We need to talk about the latest Eric Adams story in The New York Times
What New Yorkers know to be true: Mayor Eric Adams has never met a function he didn’t like it. Sadly, we’re also reminded every week that the above is probably the nicest thing about him. At worst, he asked citizens concerned about a long-lasting and evolving pandemic of “go back to work; touted a crime crackdown program that sparked a spate of violence against the homeless and displaced; and sanctioned slashes on the city’s public school budget, leaving hundreds of people unceremoniously jobless. At its best, it granted us a vibrant social schedule to talk and sometimes even laugh.
There’s nothing wrong with politicians partying wholeheartedly. In fact, I prefer them, even if they’re not good at their job. But according to a New York Times story published Monday that reads like the first 45 minutes of The Batman, there are obvious patterns in Adams’ social calendar, namely that the establishment he frequents the most is owned and operated by men whose rap sheets rival those of a comic book villain. This is Gotham, after all.
For 30 nights, a team of times reporters followed the mayor as he arrived in town and quickly assumed that our “nightlife mayor” has a favorite haunt: Osteria La Baia, an Italian restaurant a stone’s throw from Radio City Music Hall that Adams has repeatedly plugged into the press. Of the 22 parties Adams spent, 14 of them involved “holding court” and lingering for hours after closing time in La Baia.
Although it is noted that the pretend vegan favors the branzino, it’s not the menu that keeps Adams coming back. Instead, it’s his friends, Robert and Zhan Petrosyants, the twin brothers who own the place. La Baia is Adam’s Cheers, only Sam the bartender is plagued with unpaid tax debts, felony convictions and as many legal setbacks as a certain former president from the Big Apple: the Petrosyant brothers, restaurateurs and friends of longtime Adams, were accused of conspiracy along with a number of other men to launder money from bogus insurance claims through shell companies.

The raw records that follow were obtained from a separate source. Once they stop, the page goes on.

(* ===== verification/Prelude.v ===== *)
(** * A verification development for roguewarapi

    roguewarapi (src/roguewarapi) is a Python client for the RogueWar
    game service.  It fetches a star map and the static constants of the
    star systems over HTTP, decodes the JSON into typed objects through a
    generic reflection-based serialisation (data/basejsonobject.py),
    computes which systems are within support range of each other
    (data/starsystemconst.py), and caches the map for 60 seconds
    (data/objectcache.py).  The client (roguewarapi.py) wires these
    together: [getStarMap] reads the cache, else sends [GET getmap],
    decodes, caches; [getSystemConstants] sends [GET getsystemstatic],
    decodes and maps the adjacency with radius 50; every request retries
    once after fetching a token when the server answers 401.

    This development models those parts as executable Rocq definitions
    (shallow embedding, Python exceptions as values) and proves their
    properties.  Files, in dependency order:

    - Prelude.v (this file): Python exceptions ([exc]) and the result
      type [res] with its bind notation [x <- c ;; k]; Python dicts as
      association lists kept in insertion order ([aget], [aset], [adel]);
      the order of [inspect.getmembers] ([sort_by_key], sorted by
      [String.compare], with its transitivity lemmas); the hint
      databases [rw] and [rws] and the shared list lemmas.
    - PyVal.v: Python values ([pyval]: None, bool, int, str, bytes,
      list, tuple, dict, and instances as class name plus attribute
      dict), the operators the code applies to them ([in], [d[k]],
      iteration, with their TypeErrors), and [json_norm], the value a
      tree comes back as after JSON text.
    - JsonText.v: the library [json] as the code calls it: [dumps]
      (CPython's encoder: separators, [indent], [ensure_ascii] escapes,
      the 4300-digit limit of [int] to [str], the recursion limit) over
      [list ascii], and [json_loads], the C scanner as a parser with
      fuel ([pv], [parr], [pobj]) returning [jr A = option (res A)],
      [None] standing for input outside the model (floats, NaN and
      Infinity, [\u] escapes above 0xFF).
    - JsonPrefix.v: truncated JSON text: [cut] and [cut_strict], the
      counterpart of [reads] for the proper prefixes of a text, proved
      for strings, literals, numbers and, through the loops [parr] and
      [pobj], for lists and dicts ([dumps_cut], [loads_cut]).
    - Base64.v: the interface [B64Codec] of base64 with its round-trip
      law, and an executable instance after CPython's binascii.
    - Serial.v: [SubObjectMap], classes as [DataClass] records (with
      the getters of their [@property] members), [_get_members] as
      [inspect.getmembers] runs it (every property is evaluated first,
      [eval_props], and one that raises makes it raise; then the filter,
      [member_attrs]), [_toJson], [_fromJson], [fromJson], [toRawJson],
      [__eq__] (the properties of [self] evaluated, then Python [==]
      with bounded recursion), [__ne__], [isOfType], [_getUtfEncoding].
      Sections take the class table and the codec.
    - Entities.v: the six classes of data/ with their [__init__]
      attributes, mappings and properties, the class table [class_of],
      [prettyName] (TypeError on a Name that is not a str),
      [findSystemsByOwner], [findSystem], the properties [systems],
      [availableFactions], [systemConstants], [adjacentSystems]; sample
      data and the witnesses of the serialisation theorems.
    - TextIO.v: [toJson], [fromJson] on a [str] ([fromJson_text]),
      [toFile] and [fromFile] (basejsonobject.py 243-313) over a file
      system given as an association list of names and bytes; module
      [Codec] holds the codecs [bytes.decode]/[str.encode] run (UTF-8
      after CPython's stringlib, UTF-16 and UTF-32 with their marks) and
      [json.loads] on a [str] of code points ([loads_text]).
    - Render.v: [__str__] and [__unicode__] (basejsonobject.py 94-114)
      with [str()] and [repr()] of the values after CPython ([py_str],
      [py_repr]); [__unicode__] renders every instance as [__str__].
    - Adjacency.v: [mapAdjacents] (two loops over the list updated in
      place, the pair test in Python's evaluation order, [math.sqrt] in
      binary64: [round53], [float_of_int], [sqrt_le]) and its reference
      [mapAdjacents_ref].
    - Enum.v: data/baseenum.py; a class as the list of its visible
      attributes (a value or a callable), [BaseEnum] and its subclasses
      ([enum_subclass]: own attributes shadow the inherited ones),
      [_getMembers], [findByName], [isAnItem], [getItemName],
      [listItemNames], [_getMembersSorted], [_sortKey], [_docMember].
    - Cache.v: [CacheManager] as a stdpp gmap, [getCacheItem],
      [placeCacheItem]; the abstract specification of spec section 4.3
      ([spec_answers]) and the class [ExpiringCache] the cache meets.
    - Client.v: the [client] state record, [_getHeaders], [send_body]
      (the body of [_sendGetRequest]/[_sendPostRequest]: the body
      encoded to UTF-8 bytes, then [send_rq]), [_authCallback],
      [_getAuthToken] (the [json.dumps] of JsonText.v),
      [getStarMap], [getSystemConstants]; the network is the list of
      responses [net] and the requests sent are recorded in [sent].  The
      client is defined and proved over any instance of [ExpiringCache]
      (a Section with the instance in its Context), so its theorems rest
      on the cache's contract only; the sample sessions instantiate it
      with the [CacheManager].

    Theorems, by group:
    - Serialisation (Serial.v): the round trip [toRawJson] then
      [fromJson] rebuilds every well-formed instance
      ([toRawJson_fromJson_roundtrip]) and gives an [__eq__]-equal one
      ([fromJson_toRawJson_eq]), while a base64 member makes
      [json.dumps] fail; the results of [_toJson] and [_fromJson] do
      not depend on the recursion budget above the depth (lemmas);
      error behaviour of [fromJson] (a member that fails to decode
      stops the whole population); singleton mappings
      do not round-trip.
    - JSON text (JsonText.v, lemmas): every text [dumps] writes is read
      back by [json_loads] as the value written, tuples as lists
      ([json_roundtrip], stated on a suffix of the input in the style of
      serialiser specifications, [reads]); [dumps] succeeds exactly on
      [json_ok] values; the parser's result does not depend on the fuel
      above twice the length; [ensure_ascii] output is ASCII.  No
      proper prefix of a list or dict [dumps] writes is read
      ([JsonPrefix.loads_cut]); a prefix of a number may read as a
      shorter number.
    - Text and files (TextIO.v): [fromJson] on the text [toJson] returns
      rebuilds the instance ([text_roundtrip]); [fromFile] on the file
      [toFile] writes does too ([file_roundtrip]); [toFile] writes
      exactly when [json.dumps] accepts the dict and leaves the file
      system untouched otherwise; [toJson] output is ASCII by default;
      a file with the UTF-8 mark is never loaded ([fromFile_utf8_bom]);
      [fromFile] raises OSError and ValueError; the UTF-16 and UTF-32
      marks choose their codec ([fromFile_encodings]); [fromJson] on
      any truncation of the text [toJson] returns False and leaves the
      instance as it was ([truncated_text_fails]); so does [fromFile]
      on the saved file cut at a character ([truncated_file_unchanged]),
      while a cut after the lead byte of any non-ASCII character makes
      it raise ([truncated_file_mid_char]).  The UTF-8
      encoder and decoder are inverse on scalar values
      ([utf8_encode_decode]), and a byte C0, C1 or F5-FF makes the
      decoder raise wherever it is.
    - Entities (Entities.v): the six classes meet the conditions of the
      round trip and their fresh instances are well-formed
      ([entities_wf]), and their properties read only the members
      ([entities_props_local]), so the serialisation theorems apply to
      every entity type; a FactionControl record whose Name is not a
      str is accepted by [fromJson], after which [prettyName], evaluated
      by [_get_members], makes [toRawJson] and [__eq__] raise TypeError
      ([factioncontrol_name_not_str]); reading the wire format of a map
      fills [systems] with the systems of the ["starsystems"] records,
      in order ([starmap_systems_fromJson]); the queries return the
      filtered or first match in order; [prettyName] only inserts
      spaces and is idempotent; a malformed nested element raises
      TypeError; a tuple member of a StarSystem (as [Players = 0,]
      makes it) comes back from JSON text as a list and the instance is
      not [__eq__] to the original ([starsystem_tuple_text_neq]);
      [__eq__] ignores sub-objects; the examples of the specification.
    - Adjacency (Adjacency.v): refinement of the reference below
      [maxDistance = 2^511]; the OverflowError of [math.sqrt] above it
      ([adjacent_test_overflow]); for [maxDistance < 2^26] the pair test
      decides Euclidean distance in the reals (the bounding box and the
      rounding are redundant), and the bound is tight
      ([adjacent_test_euclid]); symmetry and irreflexivity,
      non-idempotence, the example of the specification.
    - Enumerations (Enum.v): the members are the public non-callable
      attributes in strict name order; name and value lookups are
      inverse for unshared values, [getItemName] picks the
      alphabetically first alias; the -1 of [findByName] collides with
      an item of value -1; [_getMembersSorted] always raises
      AttributeError; a subclass's members are its own.
    - Cache (Cache.v): refinement of the abstract specification on every
      sequence of operations, lookup after insertion, permanence of
      expiry, non-positive TTL, no eviction.
    - Client (Client.v): headers, one reauthentication and at most three
      requests per call, transport failures surfaced as None or the
      held value without an exception and without touching the cache
      ([transport_failure_absent]), the token request on the wire (a POST whose
      UTF-8 body [json.loads] reads as the credentials,
      [getAuthToken_request]), the query string of the keyword
      arguments equal to its [?k=v&...] reference ([add_kwargs_ref]), cache hits, the cached map served
      for 60 seconds without a request and its refresh once expired (a
      liveness property: from 60 seconds after the fetch on, every call
      goes to the server), exceptions that escape [getStarMap], the
      stored constants kept without a request.  [result.ok] is False
      exactly for the statuses 400 to 599 ([ok_status]).

    Bounds and fuel.  The recursive methods take a recursion budget;
    the theorems assume one above the nesting depth of the object or
    tree, and [Serial._toJson_fuel] and [Serial._fromJson_fuel] show
    that any such budget gives the same result.  The budget counts
    nesting levels, not Python frames: how deep a tree CPython's
    recursion limit admits is not modelled.  [py_eq] takes the sum of
    the depths of its operands plus one.  Integers are unbounded
    ([Z]), as Python's are; coordinates are integers (the server's
    data).  [math.sqrt(s) <= d] is modelled in binary64: [float(s)]
    rounds to 53 bits, ties to even, and overflows from [2^1024] on;
    the square root is correctly rounded, so [r <= d] holds iff the
    exact root lies below the midpoint between the largest double not
    above [d] and the next one, which [sqrt_le] decides in integer
    arithmetic (a tie is impossible: the square of that midpoint is
    not a double).  Below [d = 2^26] this is the exact test
    ([Adjacency.sqrt_le_exact]).  The client's radius is 50.
    Time is an explicit argument in a fixed unit.  The JSON parser
    runs on fuel [S (2 * length s)]: each character is consumed before
    at most two nested calls, and [JsonText.pv_fuel] shows more fuel
    changes nothing.  The witnesses use the recursion limit 100 for
    [json.dumps] and 10 for the serialisation, above the depth of the
    samples.

    Not modelled: the identity of objects (values are compared, so
    that [getStarMap] hands out the cached object itself and not a
    copy is not expressed), [repr()] of an instance (its address in memory),
    logging, query-string arguments that are not [str]s (their
    [format()]; no caller passes any argument), the HTTP transport (the list of responses stands
    for it), floats and code points above 0xFF in JSON text (the parser
    returns [None], outside the model), failures of [io.open] for
    writing (the file system accepts every write). *)

From Stdlib Require Import String Ascii List ZArith Lia Bool Permutation Sorted.
Import ListNotations.

Declare Scope rw_scope.
Delimit Scope rw_scope with rw.
Open Scope rw_scope.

As reported by Time:
According to an indictment filed by federal prosecutors in Brooklyn, Robert Petrosyants owned and operated medical billing companies that received money through bogus insurance claims and then wrote checks to front companies that claimed wrongly provide medical goods and services. Zhan Petrosyants, known as Johnny, cashed checks addressed to front companies at a Queens check cashing business in order to conceal the source and ownership of the money and avoid detection by the federal authorities, according to the indictment.

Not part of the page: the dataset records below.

Lemma pstr_esc ea c t acc : pstr (esc ea c ++ t) acc = pstr t (c :: acc).
Proof.
  assert (Hc := code_lt c). unfold esc.
  destruct (N.eqb_spec (code c) 34) as [E|E]; [rewrite <- (chr_code c), E; reflexivity|].
  destruct (N.eqb_spec (code c) 92) as [E'|E']; [rewrite <- (chr_code c), E'; reflexivity|].
  destruct (N.eqb_spec (code c) 10) as [E2|E2]; [rewrite <- (chr_code c), E2; reflexivity|].
  destruct (N.eqb_spec (code c) 13) as [E3|E3]; [rewrite <- (chr_code c), E3; reflexivity|].
  destruct (N.eqb_spec (code c) 9) as [E4|E4]; [rewrite <- (chr_code c), E4; reflexivity|].
  destruct (N.eqb_spec (code c) 8) as [E5|E5]; [rewrite <- (chr_code c), E5; reflexivity|].
  destruct (N.eqb_spec (code c) 12) as [E6|E6]; [rewrite <- (chr_code c), E6; reflexivity|].
  destruct (N.ltb_spec (code c) 32); [apply pstr_u|].
  destruct (ea && (126 <? code c)%N); [apply pstr_u|].
  cbn [app pstr]. codes. reflexivity.
Qed.

Lemma pstr_escs ea l t acc : pstr (flat_map (esc ea) l ++ t) acc = pstr t (rev l ++ acc).
Proof.
  revert acc; induction l as [|c l IH]; intros acc; [reflexivity|].
  cbn [flat_map]. rewrite <- app_assoc, pstr_esc, IH. cbn. rewrite <- app_assoc. reflexivity.
Qed.

(** The text of a string is read back as the string, up to its
    closing quote. *)
Lemma pstr_enc ea s t : pstr (tl (enc_str ea s) ++ t) [] = jret (list_ascii_of_string s, t).
Proof.
  unfold enc_str. cbn [tl]. rewrite <- app_assoc, pstr_escs. cbn. rewrite app_nil_r, rev_involutive. reflexivity.
Qed.

(** ** Numbers *)

Lemma digits_val_snoc l c : digits_val (l ++ [c]) = (digits_val l * 10 + (code c - 48))%N.
Proof. unfold digits_val. rewrite fold_left_app. reflexivity. Qed.

Lemma dec_rev_zero f : dec_rev f 0 = [].
Proof. destruct f; reflexivity. Qed.

Lemma code_digit m : (m < 10)%N -> code (chr (48 + m)) = (48 + m)%N.
Proof. intros H. apply code_chr. lia. Qed.

Lemma dec_rev_spec f : forall n, (n < 10 ^ N.of_nat f)%N ->
  digits_val (rev (dec_rev f n)) = n /\ Forall (fun c => is_digit c = true) (dec_rev f n) /\
  (n <> 0%N -> exists d r, rev (dec_rev f n) = d :: r /\ code d <> 48%N).
Proof.
  induction f as [|f IH]; intros n H.
  - cbn in H. replace n with 0%N by lia. split; [reflexivity|]. split; [constructor|]. contradiction.
  - cbn [dec_rev]. destruct (N.eqb_spec n 0) as [->|Hn].
    { split; [reflexivity|]. split; [constructor|]. contradiction. }
    assert (Hq : (n / 10 < 10 ^ N.of_nat f)%N).
    { apply N.Div0.div_lt_upper_bound. rewrite Nat2N.inj_succ, N.pow_succ_r' in H. lia. }
    assert (Hm : (n mod 10 < 10)%N) by (apply N.mod_lt; lia).
    destruct (IH _ Hq) as (H1 & H2 & H3). cbn [rev]. split; [|split].
    + rewrite digits_val_snoc, H1, code_digit by exact Hm. pose proof (N.div_mod n 10 ltac:(lia)).
      set (q := (n / 10)%N) in *. set (m := (n mod 10)%N) in *. lia.
    + constructor; [apply is_digit_code; rewrite code_digit by exact Hm; set (m := (n mod 10)%N) in *; lia|exact H2].
    + intros _. destruct (N.eqb_spec (n / 10) 0) as [E|E].
      * rewrite E, dec_rev_zero. exists (chr (48 + n mod 10)), []. split; [reflexivity|].
        rewrite code_digit by exact Hm. pose proof (N.div_mod n 10 ltac:(lia)).
        set (m := (n mod 10)%N) in *. rewrite E in *. lia.
      * destruct (H3 E) as (d & r & -> & Hd). exists d, (r ++ [chr (48 + n mod 10)]). split; [reflexivity|exact Hd].
Qed.

Lemma dec_spec n :
  digits_val (dec n) = n /\ Forall (fun c => is_digit c = true) (dec n) /\
  exists d r, dec n = d :: r /\ (code d = 48%N -> r = [] /\ n = 0%N).
Proof.
  unfold dec. destruct (N.eqb_spec n 0) as [->|Hn].
  { split; [reflexivity|]. split; [repeat constructor|]. exists "0"%char, []. split; [reflexivity|auto]. }
  assert (Hb : (n < 10 ^ N.of_nat (N.to_nat (N.size n)))%N).
  { rewrite N2Nat.id. eapply N.lt_le_trans; [apply N.size_gt|]. apply N.pow_le_mono_l. lia. }
  destruct (dec_rev_spec _ _ Hb) as (H1 & H2 & H3). split; [exact H1|]. split; [apply Forall_rev, H2|].
  destruct (H3 Hn) as (d & r & E & Hd). exists d, r. split; [exact E|]. intros C; contradiction.
Qed.

Lemma take_digits_app ds rest :
  Forall (fun c => is_digit c = true) ds -> stop_ok rest = true -> take_digits (ds ++ rest) = (ds, rest).
Proof.
  induction 1 as [|c ds Hc _ IH]; intros Hr; cbn [app take_digits].
  - destruct rest as [|c r]; [reflexivity|]. cbn [stop_ok] in Hr. unfold stop_char in Hr. cbn [take_digits].
    destruct (is_digit c); [discriminate|reflexivity].
  - rewrite Hc, (IH Hr). reflexivity.
Qed.

Lemma float_follows_stop rest : stop_ok rest = true -> float_follows rest = false.
Proof.
  destruct rest as [|c r]; [reflexivity|]. cbn. unfold stop_char.
  destruct (code c =? 46)%N, (code c =? 101)%N, (code c =? 69)%N; cbn; rewrite ?andb_false_r; try discriminate; auto.
Qed.

Lemma pnum_dec neg n rest :
  (length (dec n) <= int_max_str_digits)%nat -> stop_ok rest = true ->
  pnum_digits neg (dec n ++ rest) = jret (PInt (if neg then (- Z.of_N n)%Z else Z.of_N n), rest).
Proof.
  intros Hl Hs. destruct (dec_spec n) as (Hv & Hd & d & r & E & H0).
  rewrite E in Hd |- *. inversion Hd as [|? ? Hdig Hr0]; subst. rewrite E in Hl, Hv.
  unfold pnum_digits. cbn [app]. rewrite Hdig.
  destruct (N.eqb_spec (code d) 48) as [E0|E0].
  - destruct (H0 E0) as [-> ->]. rewrite float_follows_stop by exact Hs. rewrite Hv. reflexivity.
  - rewrite (take_digits_app r rest Hr0 Hs), float_follows_stop by exact Hs.
    destruct (Nat.ltb_spec int_max_str_digits (length (d :: r))); [lia|]. rewrite Hv. reflexivity.
Qed.

(** A number as [int.__repr__] writes it is read back. *)
Lemma pnum_repr z ds rest : int_repr z = Ok ds -> stop_ok rest = true -> pnum (ds ++ rest) = jret (PInt z, rest).
Proof.
  unfold int_repr. destruct (Nat.ltb_spec int_max_str_digits (length (dec (Z.abs_N z)))) as [_|Hl]; [discriminate|].
  intros H Hr. injection H as <-.
  destruct (dec_spec (Z.abs_N z)) as (_ & Hd & d & r & E & _).
  assert (Hdig : is_digit d = true) by (rewrite E in Hd; inversion Hd; assumption).
  destruct (Z.ltb_spec z 0) as [Hz|Hz].
  - cbn [app pnum]. change (code "-"%char =? 45)%N with true. cbv iota.
    rewrite (pnum_dec true _ rest Hl Hr). do 3 f_equal. lia.
  - unfold pnum. rewrite E. cbn [app].
    assert (Hd45 : (code d =? 45)%N = false) by (apply is_digit_code in Hdig; apply N.eqb_neq; lia).
    rewrite Hd45. change (d :: r ++ rest) with ((d :: r) ++ rest). rewrite <- E, (pnum_dec false _ rest Hl Hr).
    do 3 f_equal. lia.
Qed.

Both Petrosyants were charged in the scheme, with Robert being sentenced to six months in federal prison and Zhan serving five years of probation. According to Timethis is just one of the brothers’ dubious ventures.
The twins have a long history of bar restaurants that serve up a side of controversy. Woodland, for example, a Brooklyn spot that Adams frequented as Brooklyn borough president, lost his liquor license and closed in 2016 following several complaints of excessive noise. Their other culinary ventures have involved the brothers in a myriad of lawsuits from owners, investors and others, to the tune of “hundreds of thousands of dollars.” The Time also found that the twins sometimes failed to pay state and federal taxes. However, the Petrosyants reportedly dug pretty deep into their couch cushions for occasional campaign donations to Adams, amounting to around $4,000 since 2013.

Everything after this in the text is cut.